La complémentarité des ressources économiques et des compétences individuelles

Les ressources économiques

Comprendre la mise en place des suivis et l’organisation du travail ne peut se faire sans étudier le business model des cabinets vétérinaires. Dans le cadre de la médecine générale, bien qu’il existe quelques différences entre les cabinets, les visites sont généralement facturées à l’acte avec le prix de la visite (avec ou sans prise en compte des frais de déplacement) et des produits s’il y en a de prescrit. La mise en place des suivis modifie le système de facturation des visites en se basant sur une tarification à l’année selon les différents types de suivi et la gamme choisie.

Aujourd’hui, comme présenté dans le précédent billet, la vente de produits représente entre 65 et 85 % du chiffre d’affaires de l’activité rurale des quinze cabinets enquêtés, le reste du chiffre d’affaires correspondant aux actes médicaux. La rémunération des suivis ne semble pas visible dans le chiffre d’affaires des cabinets, pour autant, cela permet de maintenir un pied dans les élevages, un bon relationnel avec les éleveurs et d’assurer la vente d’autres services plus rémunérateurs.

Un second équilibre économique passe par le statut mixte des cabinets vétérinaires. Dans six cabinets enquêtés (sur 14), le maintien de l’activité rurale, qui est en régression, a été permis par le développement de l’activité canine, en essor. L’association des deux types de public est donc essentielle d’un point de vue économique.

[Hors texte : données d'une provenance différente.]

(* ===== verification/Status.v ===== *)
(** * Status observation (internal/controller/status.go, autoscaling.go, availability.go) *)
From S2P Require Import Prelude Errors Kube Api Naming Intent Autoscaling ServiceIntent Availability Effects Conditions.

Record statusAssessment := {
  sa_reason : string;
  sa_message : string;
  sa_ready : ConditionStatus;
  sa_progressing : ConditionStatus;
  sa_degraded : ConditionStatus
}.

Definition desiredReplicas (p : AIWorkload) : Z := default 1%Z (sp_Replicas (w_Spec p)).

Definition findDeploymentCondition (conditions : list DeploymentCondition) (typ : string) : option DeploymentCondition :=
  first_match (λ c, bool_decide (dc_Type c = typ)) conditions.

(** [appsv1.DeploymentAvailable], [appsv1.DeploymentProgressing] *)
Definition DeploymentAvailable : string := "Available".
Definition DeploymentProgressing : string := "Progressing".

Definition deploymentReady (deployment : Deployment) (desired : Z) : bool :=
  let st := dp_Status deployment in
  match findDeploymentCondition (ds_Conditions st) DeploymentAvailable with
  | None => false
  | Some available =>
      bool_decide (dc_Status available = ConditionTrue) &&
      (om_Generation (dp_meta deployment) <=? ds_ObservedGeneration st)%Z &&
      (ds_UpdatedReplicas st =? desired)%Z &&
      (ds_Replicas st =? desired)%Z &&
      (ds_ReadyReplicas st =? desired)%Z &&
      (ds_AvailableReplicas st =? desired)%Z
  end.

Definition progress_deadline_exceeded (deployment : Deployment) : bool :=
  match findDeploymentCondition (ds_Conditions (dp_Status deployment)) DeploymentProgressing with
  | Some progressing =>
      bool_decide (dc_Status progressing = ConditionFalse) &&
      bool_decide (dc_Reason progressing = "ProgressDeadlineExceeded")
  | None => false
  end.

Definition reports_unavailable (deployment : Deployment) : bool :=
  match findDeploymentCondition (ds_Conditions (dp_Status deployment)) DeploymentAvailable with
  | Some available => bool_decide (dc_Status available = ConditionFalse)
  | None => false
  end.

Definition assessDeployment (p : AIWorkload) (deployment : Deployment) : statusAssessment :=
  let desired := desiredReplicas p in
  if (desired =? 0)%Z then {|
    sa_reason := "ScaledToZero"; sa_message := "Desired replicas is zero; no ready workload Pods are required.";
    sa_ready := ConditionFalse; sa_progressing := ConditionFalse; sa_degraded := ConditionFalse |}
  else if progress_deadline_exceeded deployment then {|
    sa_reason := "ProgressDeadlineExceeded"; sa_message := "Deployment rollout exceeded its progress deadline.";
    sa_ready := ConditionFalse; sa_progressing := ConditionFalse; sa_degraded := ConditionTrue |}
  else if deploymentReady deployment desired then {|
    sa_reason := "WorkloadReady";
    sa_message := "Current Deployment rollout is available at the desired replica count.";
    sa_ready := ConditionTrue; sa_progressing := ConditionFalse; sa_degraded := ConditionFalse |}
  else if reports_unavailable deployment then {|
    sa_reason := "DeploymentUnavailable";
    sa_message := "Deployment reports unavailable replicas for the current rollout.";
    sa_ready := ConditionFalse; sa_progressing := ConditionTrue; sa_degraded := ConditionFalse |}
  else {|
    sa_reason := "Reconciling";
    sa_message := "Deployment rollout is progressing toward the desired replica count.";
    sa_ready := ConditionFalse; sa_progressing := ConditionTrue; sa_degraded := ConditionFalse |}.

(** [autoscalingv2.ScalingActive] *)
Definition ScalingActive : string := "ScalingActive".

Definition findHPACondition (conditions : list HPACondition) (typ : string) : option HPACondition :=
  first_match (λ c, bool_decide (hc_Type c = typ)) conditions.

Section Status.
Context `{Conditions, ApiErrors, SemanticDeepEqual AIWorkloadStatus}.

Definition setAssessmentConditions (p : AIWorkload) (assessment : statusAssessment) : program AIWorkload :=
  p ← set_condition conditionReady (sa_ready assessment) (sa_reason assessment) (sa_message assessment) p;
  p ← set_condition conditionProgressing (sa_progressing assessment) (sa_reason assessment) (sa_message assessment) p;
  set_condition conditionDegraded (sa_degraded assessment) (sa_reason assessment) (sa_message assessment) p.

(** A method that mutates its workload returns it with the method's error. *)
Definition setAutoscalingCondition (workload : AIWorkload) (status : ConditionStatus) (reason message : string)
    : program AIWorkload :=
  set_condition conditionAutoscalingReady status reason message workload.

Definition observeAutoscaling (workload : AIWorkload) : program (AIWorkload * option error) :=
  if negb (AutoscalingEnabled (Some workload)) then
    Ret (remove_condition conditionAutoscalingReady workload, None)
  else
    got ← get_HorizontalPodAutoscaler (w_Namespace workload) (ChildName (w_Name workload));
    match got with
    | inl err =>
        if IsNotFound err then
          workload ← setAutoscalingCondition workload ConditionFalse "HPAReconciling"
            "The owned HorizontalPodAutoscaler is awaiting API observation.";
          Ret (workload, None)
        else Ret (workload, Some err)
    | inr hpa =>
        if existsb (λ c, bool_decide (hc_Type c = ScalingActive) && bool_decide (hc_Status c = ConditionFalse))
             (hpa_Conditions hpa) then
          workload ← setAutoscalingCondition workload ConditionFalse "MetricUnavailable"
            "The HorizontalPodAutoscaler cannot obtain one or more configured metrics; inspect its status and the platform metric adapter.";
          Ret (workload, None)
        else if match findHPACondition (hpa_Conditions hpa) ScalingActive with
                | Some active => bool_decide (hc_Status active = ConditionTrue)
                | None => false
                end then
          workload ← setAutoscalingCondition workload ConditionTrue "HPAActive"
            "The owned HorizontalPodAutoscaler is actively evaluating configured metrics.";
          Ret (workload, None)
        else
          workload ← setAutoscalingCondition workload ConditionFalse "HPAReconciling"
            "The owned HorizontalPodAutoscaler is awaiting metric controller status.";
          Ret (workload, None)
    end.

Definition setAvailabilityCondition (workload : AIWorkload) (status : ConditionStatus) (reason message : string)
    : program AIWorkload :=
  set_condition conditionAvailabilityReady status reason message workload.

Definition observeAvailability (workload : AIWorkload) : program (AIWorkload * option error) :=
  if negb (AvailabilityEnabled (Some workload)) then
    Ret (remove_condition conditionAvailabilityReady workload, None)
  else
    got ← get_PodDisruptionBudget (w_Namespace workload) (ChildName (w_Name workload));
    match got with
    | inl err =>
        if IsNotFound err then
          workload ← setAvailabilityCondition workload ConditionFalse "PDBReconciling"
            "The owned PodDisruptionBudget is awaiting API observation.";
          Ret (workload, None)
        else Ret (workload, Some err)
    | inr pdb =>
        floor ← pure_value (AvailabilityReplicaFloor workload);
        if (floor =? 1)%Z then
          workload ← setAvailabilityCondition workload ConditionFalse "SingleReplicaDisruptionBlocked"
            "A single-replica workload cannot remain available during voluntary disruption; its PodDisruptionBudget blocks eviction until capacity is increased.";
          Ret (workload, None)
        else
          workload ← setAvailabilityCondition workload ConditionTrue "PDBActive"
            "The owned PodDisruptionBudget is active for voluntary disruption protection.";
          Ret (workload, None)
    end.

(** The four status fields [observeAndReportStatus] assigns. *)
Definition observed_status (workload : AIWorkload) (deployment : Deployment) : AIWorkload :=
  set_Status {|
    wst_ObservedGeneration := w_Generation workload;
    wst_DesiredReplicas := desiredReplicas workload;
    wst_ReadyReplicas := ds_ReadyReplicas (dp_Status deployment);
    wst_Endpoint := ServiceEndpoint workload;
    wst_Conditions := w_Conditions workload |} workload.

(** [recorder] tells whether the reconciler has an event recorder. *)
Definition observeAndReportStatus (recorder : bool) (workload : AIWorkload) : program (AIWorkload * option error) :=
  got ← get_Deployment (w_Namespace workload) (ChildName (w_Name workload));
  match got with
  | inl err => Ret (workload, Some (Errorf "observe workload Deployment" err))
  | inr deployment =>
      let before := workload in
      '(workload, err) ← observeAutoscaling workload;
      if err is Some err then Ret (workload, Some (Errorf "observe autoscaling" err)) else
      '(workload, err) ← observeAvailability workload;
      if err is Some err then Ret (workload, Some (Errorf "observe availability" err)) else
      let wasReady := IsStatusConditionTrue (w_Conditions before) conditionReady in
      let workload := observed_status workload deployment in
      let assessment := assessDeployment workload deployment in
      workload ← setAssessmentConditions workload assessment;
      '(workload, patched) ← patchStatus before workload;
      match patched with
      | inl err => Ret (workload, Some err)
      | inr changed =>
          _ ← (if changed && negb wasReady && bool_decide (sa_ready assessment = ConditionTrue) && recorder
               then Eventf workload "Normal" "WorkloadReady" "Status"
                      "Current Deployment rollout is available at the desired replica count."
               else Ret ());
          Ret (workload, None)
      end
  end.

End Status.

#[global] Arguments setAssessmentConditions : simpl never.
#[global] Arguments observeAutoscaling : simpl never.
#[global] Arguments observeAvailability : simpl never.
#[global] Arguments observeAndReportStatus : simpl never.
#[global] Arguments assessDeployment : simpl never.
#[global] Arguments observed_status : simpl never.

Les compétences professionnelles

L’ensemble des cabinets vétérinaires enquêtés a une organisation interne similaire, s’agissant en particulier du rythme des rendez-vous chez les éleveurs. Les vétérinaires se retrouvent généralement au cabinet le matin et attendent que les éleveurs les appellent. Il y a davantage de visites le matin puisque c’est le moment où les éleveurs sont auprès de leurs animaux. De fait, dans l’ensemble des cabinets enquêtés, il y a donc plus de vétérinaires disponibles pour les activités rurales dans la matinée que  l’après-midi. Les visites nécessitant une prise de rendez-vous préalable sont souvent programmées en matinée (suivi reproduction, opération, vaccination…) pour coïncider avec le rythme des animaux. Les cabinets vétérinaires ont également un système de garde comparable. Dix ont un système de garde interne et huit font des gardes mixtes. Trois cabinets partagent leur garde avec des cabinets voisins ce qui permet d’augmenter le nombre de vétérinaires dans le roulement.

A ces activités de médecine générale s’ajoutent donc les suivis qui vont modifier l’organisation du travail au sein des cabinets. En effet, deux visions de la médecine s’opposent, d’un côté l’idéologie de la spécialisation pointue, gage de qualité dans les services proposés, et de l’autre, une médecine généraliste qui permet de répondre à toutes les urgences. Ainsi, les premiers cabinets, capables de proposer jusqu’à cinq suivis différents, vont aménager les emplois du temps des vétérinaires pour que certains ne puissent faire que des suivis tandis que les autres cabinets misent sur leurs rôles de « vétérinaires pompiers » et jouent sur la polyvalence des savoirs et compétences techniques et sanitaires. Dans tous les cas, pour que des vétérinaires puissent ne réaliser que des suivis, cela implique que la gestion des urgences sanitaires des élevages soit assurée par d’autres vétérinaires (qu’ils soient du même cabinet ou non). La profession vétérinaire est donc avant tout un métier collectif où l’offre de service dépend de l’agencement des cabinets et où les activités sont de plus en plus cloisonnées les unes des autres ce qui implique une spécialisation des vétérinaires voire une hiérarchisation des tâches au sein d’un cabinet.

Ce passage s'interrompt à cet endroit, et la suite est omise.